### Your instructions
The data below is to be repeated in full, exactly as given.

(Excerpts from a dataset)
- - - - - - -
(** A name without a directory part is refused before anything is
    read, rendered or written. *)
Lemma save_without_directory_raises (foreground_color output : string)
    (output_width : Z) (ext : string) (background_color : option string)
    (m : Machine) :
  OsPath.dirname output = "" ->
  save svg2png foreground_color output output_width ext background_color m
  = (m, Raise (FileNotFoundError "")).
Proof.
  intros Hd. rewrite save_unfold, Hd. cbn. now rewrite machine_eta.
Qed.

End SaveFacts.

(** C7. [save] does not ensure the parent directory for every output
    path: for the output [favicon-16], whose directory part is empty, the
    call [os.makedirs("")] raises [FileNotFoundError] and [save] stops
    there, in every state and with every rasteriser; nothing is read,
    rendered or written. *)
Theorem save_bare_name_raises
    (svg2png : string -> Z -> Z -> option string -> result string)
    (foreground_color : string) (output_width : Z) (ext : string)
    (background_color : option string) (m : Machine) :
  save svg2png foreground_color "favicon-16" output_width ext background_color m
  = (m, Raise (FileNotFoundError "")).
Proof.
  rewrite save_unfold.
  change (OsPath.dirname "favicon-16") with "".
  cbn [Os.makedirs]. now rewrite machine_eta.
Qed.

Lemma document_unique (m : Machine) (t1 t2 : string) :
  document m t1 -> document m t2 -> t1 = t2.
Proof. unfold document. destruct (_svg_cache (gen m)); congruence. Qed.

(** C9. The substitution done by [save] is case-sensitive and targets
    the lowercase literal [#0063be]: [save] renders the document with
    [#0063be] replaced by the foreground colour, and for every occurrence
    in the document of a spelling with another casing ([#0063BE],
    [#0063Be] or [#0063bE]) the rendered text is the recoloured text
    before it, the spelling itself unchanged, and the recoloured text
    behind it, for every foreground colour. *)
Theorem save_replaces_lowercase_only
    (svg2png : string -> Z -> Z -> option string -> result string)
    (foreground_color output : string) (output_width : Z) (ext : string)
    (background_color : option string) (m m' : Machine)
    (text pre u post : string) :
  save svg2png foreground_color output output_width ext background_color m
  = (m', Ok tt) ->
  document m text ->
  In u other_casings ->
  text = pre ++ u ++ post ->
  let rendered :=
    PyStr.replace pre "#0063be" foreground_color
    ++ u ++ PyStr.replace post "#0063be" foreground_color in
  PyStr.replace text "#0063be" foreground_color = rendered
  /\ In (EvRender rendered output_width 1 background_color) (trace (world m'))
  /\ exists png_data,
       svg2png rendered output_width 1 background_color = Ok png_data
       /\ files (world m') !! (output ++ "." ++ ext) = Some png_data.
Proof.
  intros Hsave Hdoc Hu Htext rendered.
  assert (Hrep : PyStr.replace text "#0063be" foreground_color = rendered).
  { subst text rendered. change "#0063be" with default_original_color.
    destruct Hu as [<-|[<-|[<-|[]]]].
    - apply (replace_around_other_casing _ "B" "E"); discriminate.
    - apply (replace_around_other_casing _ "B" "e"); discriminate.
    - apply (replace_around_other_casing _ "b" "E"); discriminate. }
  split; [exact Hrep|].
  destruct (save_returns _ _ _ _ _ _ _ _ Hsave)
    as (text' & png_data & loads & Hdoc' & _ & _ & Hrnd & Hfile & _ & Htr).
  rewrite (document_unique _ _ _ Hdoc' Hdoc) in *.
  change default_original_color with "#0063be" in *. rewrite Hrep in *.
  split.
  - rewrite Htr. apply in_or_app. right. right.
    apply in_or_app. right. now left.
  - now exists png_data.
Qed.
(** * immutable_map: a persistent red-black tree map

    Shallow embedding of [immutable_map.h] and verification of its
    specification.

    The C++ class is a template over a key type [K] and a value type [T].
    Keys are only compared with [==] and [>]; they are modelled by [Z]
    (the README instantiates [K] with [int]).  Values are opaque: [T] is a
    type parameter.

    Nodes are reached through [std::shared_ptr<const node>]; a published node
    is never written to, so a pointer is modelled by the tree it points to,
    with [nullptr] for the absent child.  Dereferencing [nullptr], indexing
    the path array out of bounds and the exception of [validate] are results
    of the error monad below.

    The module [Store] embeds the same code a second time over a store of
    node cells, with allocation and in-place writes as the source has them;
    it is the model in which sharing between versions of the map is stated. *)

From Stdlib Require Import ZArith List Bool Lia String QArith Sorted.
From stdpp Require Import base gmap.
Import ListNotations.
Open Scope Z_scope.

(** ** Errors and the error monad *)

Inductive error : Type :=
| runtime_error (what : string)      (* std::runtime_error, thrown by validate *)
| null_dereference                   (* -> on a null shared_ptr *)
| path_overflow                      (* path_[size_++] with size_ = capacity *)
| path_underflow                     (* path_[--size_] with size_ = 0 *)
| dangling_pointer                   (* store model: a pointer to no cell *)
| out_of_fuel.                       (* store model: recursion bound used up *)

Inductive result (A : Type) : Type :=
| OK (a : A)
| Err (e : error).
Arguments OK {A} a.
Arguments Err {A} e.
(** * Upload validation of users/profile_views.py

    A shallow embedding of [SecureFileUploadMixin.validate_file] and of
    [SecureFileUploadMixin._contains_suspicious_content], together with
    the library routines they call ([os.path.splitext],
    [mimetypes.guess_type], [str.lower], [bytes.lower], the [str] of a
    Django [ValidationError]).

    Python values are represented as follows.
    - [str] is a list of characters; a character is a code point below
      256, so the model covers file names written in Latin-1.
    - [bytes] is a list of [byte].
    - [int] is [Z]; indices returned by [find]/[rfind] are [Z] with [-1]
      for "not found", as in Python.
    - the uploaded file is an object with an immutable name and size and
      an open, readable stream: its data and a current position that
      [read] and [seek] change. *)

From Stdlib Require Import List String Ascii ZArith NArith Lia Bool.
From Stdlib Require Import Strings.Byte Numbers.DecimalString.
Import ListNotations.

Local Open Scope string_scope.
Local Open Scope list_scope.
Local Open Scope Z_scope.

(* ------------------------------------------------------------------ *)
(** ** Python strings and byte strings *)

Definition str := list ascii.
Definition bytes := list byte.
- - - - - - -
### Solution to this exercise
(** A name without a directory part is refused before anything is
    read, rendered or written. *)
Lemma save_without_directory_raises (foreground_color output : string)
    (output_width : Z) (ext : string) (background_color : option string)
    (m : Machine) :
  OsPath.dirname output = "" ->
  save svg2png foreground_color output output_width ext background_color m
  = (m, Raise (FileNotFoundError "")).
Proof.
  intros Hd. rewrite save_unfold, Hd. cbn. now rewrite machine_eta.
Qed.

End SaveFacts.

(** C7. [save] does not ensure the parent directory for every output
    path: for the output [favicon-16], whose directory part is empty, the
    call [os.makedirs("")] raises [FileNotFoundError] and [save] stops
    there, in every state and with every rasteriser; nothing is read,
    rendered or written. *)
Theorem save_bare_name_raises
    (svg2png : string -> Z -> Z -> option string -> result string)
    (foreground_color : string) (output_width : Z) (ext : string)
    (background_color : option string) (m : Machine) :
  save svg2png foreground_color "favicon-16" output_width ext background_color m
  = (m, Raise (FileNotFoundError "")).
Proof.
  rewrite save_unfold.
  change (OsPath.dirname "favicon-16") with "".
  cbn [Os.makedirs]. now rewrite machine_eta.
Qed.

Lemma document_unique (m : Machine) (t1 t2 : string) :
  document m t1 -> document m t2 -> t1 = t2.
Proof. unfold document. destruct (_svg_cache (gen m)); congruence. Qed.

(** C9. The substitution done by [save] is case-sensitive and targets
    the lowercase literal [#0063be]: [save] renders the document with
    [#0063be] replaced by the foreground colour, and for every occurrence
    in the document of a spelling with another casing ([#0063BE],
    [#0063Be] or [#0063bE]) the rendered text is the recoloured text
    before it, the spelling itself unchanged, and the recoloured text
    behind it, for every foreground colour. *)
Theorem save_replaces_lowercase_only
    (svg2png : string -> Z -> Z -> option string -> result string)
    (foreground_color output : string) (output_width : Z) (ext : string)
    (background_color : option string) (m m' : Machine)
    (text pre u post : string) :
  save svg2png foreground_color output output_width ext background_color m
  = (m', Ok tt) ->
  document m text ->
  In u other_casings ->
  text = pre ++ u ++ post ->
  let rendered :=
    PyStr.replace pre "#0063be" foreground_color
    ++ u ++ PyStr.replace post "#0063be" foreground_color in
  PyStr.replace text "#0063be" foreground_color = rendered
  /\ In (EvRender rendered output_width 1 background_color) (trace (world m'))
  /\ exists png_data,
       svg2png rendered output_width 1 background_color = Ok png_data
       /\ files (world m') !! (output ++ "." ++ ext) = Some png_data.
Proof.
  intros Hsave Hdoc Hu Htext rendered.
  assert (Hrep : PyStr.replace text "#0063be" foreground_color = rendered).
  { subst text rendered. change "#0063be" with default_original_color.
    destruct Hu as [<-|[<-|[<-|[]]]].
    - apply (replace_around_other_casing _ "B" "E"); discriminate.
    - apply (replace_around_other_casing _ "B" "e"); discriminate.
    - apply (replace_around_other_casing _ "b" "E"); discriminate. }
  split; [exact Hrep|].
  destruct (save_returns _ _ _ _ _ _ _ _ Hsave)
    as (text' & png_data & loads & Hdoc' & _ & _ & Hrnd & Hfile & _ & Htr).
  rewrite (document_unique _ _ _ Hdoc' Hdoc) in *.
  change default_original_color with "#0063be" in *. rewrite Hrep in *.
  split.
  - rewrite Htr. apply in_or_app. right. right.
    apply in_or_app. right. now left.
  - now exists png_data.
Qed.
(** * immutable_map: a persistent red-black tree map

    Shallow embedding of [immutable_map.h] and verification of its
    specification.

    The C++ class is a template over a key type [K] and a value type [T].
    Keys are only compared with [==] and [>]; they are modelled by [Z]
    (the README instantiates [K] with [int]).  Values are opaque: [T] is a
    type parameter.

    Nodes are reached through [std::shared_ptr<const node>]; a published node
    is never written to, so a pointer is modelled by the tree it points to,
    with [nullptr] for the absent child.  Dereferencing [nullptr], indexing
    the path array out of bounds and the exception of [validate] are results
    of the error monad below.

    The module [Store] embeds the same code a second time over a store of
    node cells, with allocation and in-place writes as the source has them;
    it is the model in which sharing between versions of the map is stated. *)

From Stdlib Require Import ZArith List Bool Lia String QArith Sorted.
From stdpp Require Import base gmap.
Import ListNotations.
Open Scope Z_scope.

(** ** Errors and the error monad *)

Inductive error : Type :=
| runtime_error (what : string)      (* std::runtime_error, thrown by validate *)
| null_dereference                   (* -> on a null shared_ptr *)
| path_overflow                      (* path_[size_++] with size_ = capacity *)
| path_underflow                     (* path_[--size_] with size_ = 0 *)
| dangling_pointer                   (* store model: a pointer to no cell *)
| out_of_fuel.                       (* store model: recursion bound used up *)

Inductive result (A : Type) : Type :=
| OK (a : A)
| Err (e : error).
Arguments OK {A} a.
Arguments Err {A} e.
(** * Upload validation of users/profile_views.py

    A shallow embedding of [SecureFileUploadMixin.validate_file] and of
    [SecureFileUploadMixin._contains_suspicious_content], together with
    the library routines they call ([os.path.splitext],
    [mimetypes.guess_type], [str.lower], [bytes.lower], the [str] of a
    Django [ValidationError]).

    Python values are represented as follows.
    - [str] is a list of characters; a character is a code point below
      256, so the model covers file names written in Latin-1.
    - [bytes] is a list of [byte].
    - [int] is [Z]; indices returned by [find]/[rfind] are [Z] with [-1]
      for "not found", as in Python.
    - the uploaded file is an object with an immutable name and size and
      an open, readable stream: its data and a current position that
      [read] and [seek] change. *)

From Stdlib Require Import List String Ascii ZArith NArith Lia Bool.
From Stdlib Require Import Strings.Byte Numbers.DecimalString.
Import ListNotations.

Local Open Scope string_scope.
Local Open Scope list_scope.
Local Open Scope Z_scope.

(* ------------------------------------------------------------------ *)
(** ** Python strings and byte strings *)

Definition str := list ascii.
Definition bytes := list byte.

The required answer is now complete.